Today I am going to discuss a slight twist on an intermediate-term indicator that I’ve discussed before. The idea comes from Gerald Appel’s book “Technical Analysis – Power Tools For Active Investors”. In it he discusses a relative strength measure of the NYSE vs. the Nasdaq looked at on a weekly chart. The premise behind the indicator is that the market tends to perform better when the appetite for Nasdaq stocks is greater than the appetite for NYSE stocks.Part of this is due to the higher volatility of the Nasdaq, and part of it is due to investors willingness to speculate more aggressively when their outlook is positive. Critics of the indicator suggest the reason it works is largely due to the higher beta of the Nasdaq. That may be part of it, but it doesn’t mean the indicator is without value. In fact, whatever the reasons behind it, the indicator has been an excellent barometer over the years. In the book, Mr. Appel suggests using a 10-week relative strength indicator to measure this phenomenon.
Since I normally trade the S&P 500 and not the NYSE Composite, I applied the indicator to the S&P 500. Doing so, I found the results to be even better. The indicator is shown in the chart below.
The two lines on the bottom panel are the relative strength indicator. When the solid line closes above the dotted line that means the Nasdaq is leading the S&P. When it closes below the dotted line, that means it is lagging the S&P. To make it even easier to view I’ve made the line green when the Nasdaq is leading and red when the Nasdaq is lagging. As you can see, the Nasdaq is currently lagging.
The performance can be evaluated a number of ways. This first equity graph (courtesy of Tradestation) shows the points gained in the S&P 500 since June 30, 1972 – May 15, 2009.

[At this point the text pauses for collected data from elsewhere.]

(* ===== verification/InitJob.v ===== *)
(** * Init jobs (src/pkg/components/init_job.go, src/pkg/resources/job.go)

    A component runs scripts against the cluster as Kubernetes jobs: for the first start and
    in steps of an update.  A status condition of the cluster resource is the checkpoint of
    a job: its reason says what the job runs for, its status whether it is done.  Kubernetes
    is reached through the managed resources of the job and of its config map.

    Of the job object the model has the metadata, the command, the image, the config map of
    the script and the reason; the remaining fields of the pod template are not modelled. *)

From S2P Require Import Prelude Kubernetes ApiTypes Consts Labeller Status ApiProxy Resources ConfigMaps.

(** ** Jobs (resources/job.go) *)

Inductive JobConditionType : Type := JobComplete | JobFailed | JobConditionOther (s : string).

#[global] Instance JobConditionType_eq_dec : EqDecision JobConditionType.
Proof. solve_decision. Defined.

Record JobStatus := mkJobStatus {
  jst_Conditions : list (JobConditionType * ConditionStatus);
  jst_Active : Z;
  jst_Failed : Z;
  jst_StartTime : option Z;
  jst_CompletionTime : option Z;
}.

Definition JobStatusZero : JobStatus := mkJobStatus [] 0 0 None None.

Record JobSpec := mkJobSpec {
  jsp_Image : string;
  jsp_Command : list string;
  jsp_ConfigMap : string;
  jsp_TemplateAnnotations : gmap string string;
}.

Definition JobSpecZero : JobSpec := mkJobSpec "" [] "" ∅.

Record Job := mkJob { job_meta : ObjectMeta; job_Spec : JobSpec; job_Status : JobStatus }.

Definition JobZero : Job := mkJob ObjectMetaZero JobSpecZero JobStatusZero.

#[global] Instance Job_object : KubeObject Job := {
  obj_meta := job_meta;
  obj_set_meta m o := mkJob m (job_Spec o) (job_Status o);
  obj_type := "*v1.Job";
}.

Definition job_IsStatusConditionTrue (j : Job) (conditionType : JobConditionType) : bool :=
  ContainsFunc (jst_Conditions (job_Status j)) (λ c, (c.1 == conditionType) && (c.2 == ConditionTrue)).

Definition IsComplete (j : Job) : bool := job_IsStatusConditionTrue j JobComplete.
Definition IsFailed (j : Job) : bool := job_IsStatusConditionTrue j JobFailed.

(** [Duration] as the text it is printed as; an unknown duration is one negative nanosecond. *)
Definition Duration (j : Job) : string :=
  match jst_StartTime (job_Status j), jst_CompletionTime (job_Status j) with
  | Some start, Some completion => duration_String (completion - start)
  | _, _ => "-1ns"
  end.

(** ** Init jobs (init_job.go) *)

Definition InitJobDefaultReason := "InitJob".
Definition InitJobScriptName := "init-job-script.sh".
Definition ClientConfigFileName := "client.yson".

(** [path.Join] of a clean path and a file name. *)
Definition path_Join (dir file : string) : string := dir +:+ "/" +:+ file.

As you can see, over the time period measured the S&P gained 1,341.27 points when the Nasdaq was leading. Meanwhile, the total points gained by the S&P over the period was 775.74. The Nasdaq held a leadership position just slightly more than ½ the time during the period. So almost twice the gains (points-wise) were achieved in nearly half the time. Not bad.
What if you started with a $100,000 portfolio and compared buy and hold to only holding when the Nasdaq led?
I decided to show these results in Excel.
These results represent returns from 4/19/1971 – 5/22/2009. They do not include dividends. The pink line is the growth of $100k in the S&P 500. The blue line shows the results of investing in the S&P only when the Nasdaq is in a leadership position and earning 0% interest otherwise. The yellow line shows results if instead of earning 0% interest, you managed to earn a steady 2.5% interest on your cash balance while not in the market. While 2.5% isn’t easily doable today, over most of the time period it was extremely low.
It appears the only period where the Nasdaq/S&P Relative Strength Indicator didn’t provide an edge was during the 1995-2000 boom market when you would have wanted to be invested basically the whole time.
The ending value differences are striking. By sitting out of the market when the Nasdaq is lagging and earning a minimal interest rate on your cash, returns more than tripled. Nearly $2,000,000 more would have been earned on an investment of $100,000.
The Nasdaq/S&P relative strength indicator is well worth keeping and eye on and is a useful tool for measuring the health of the market.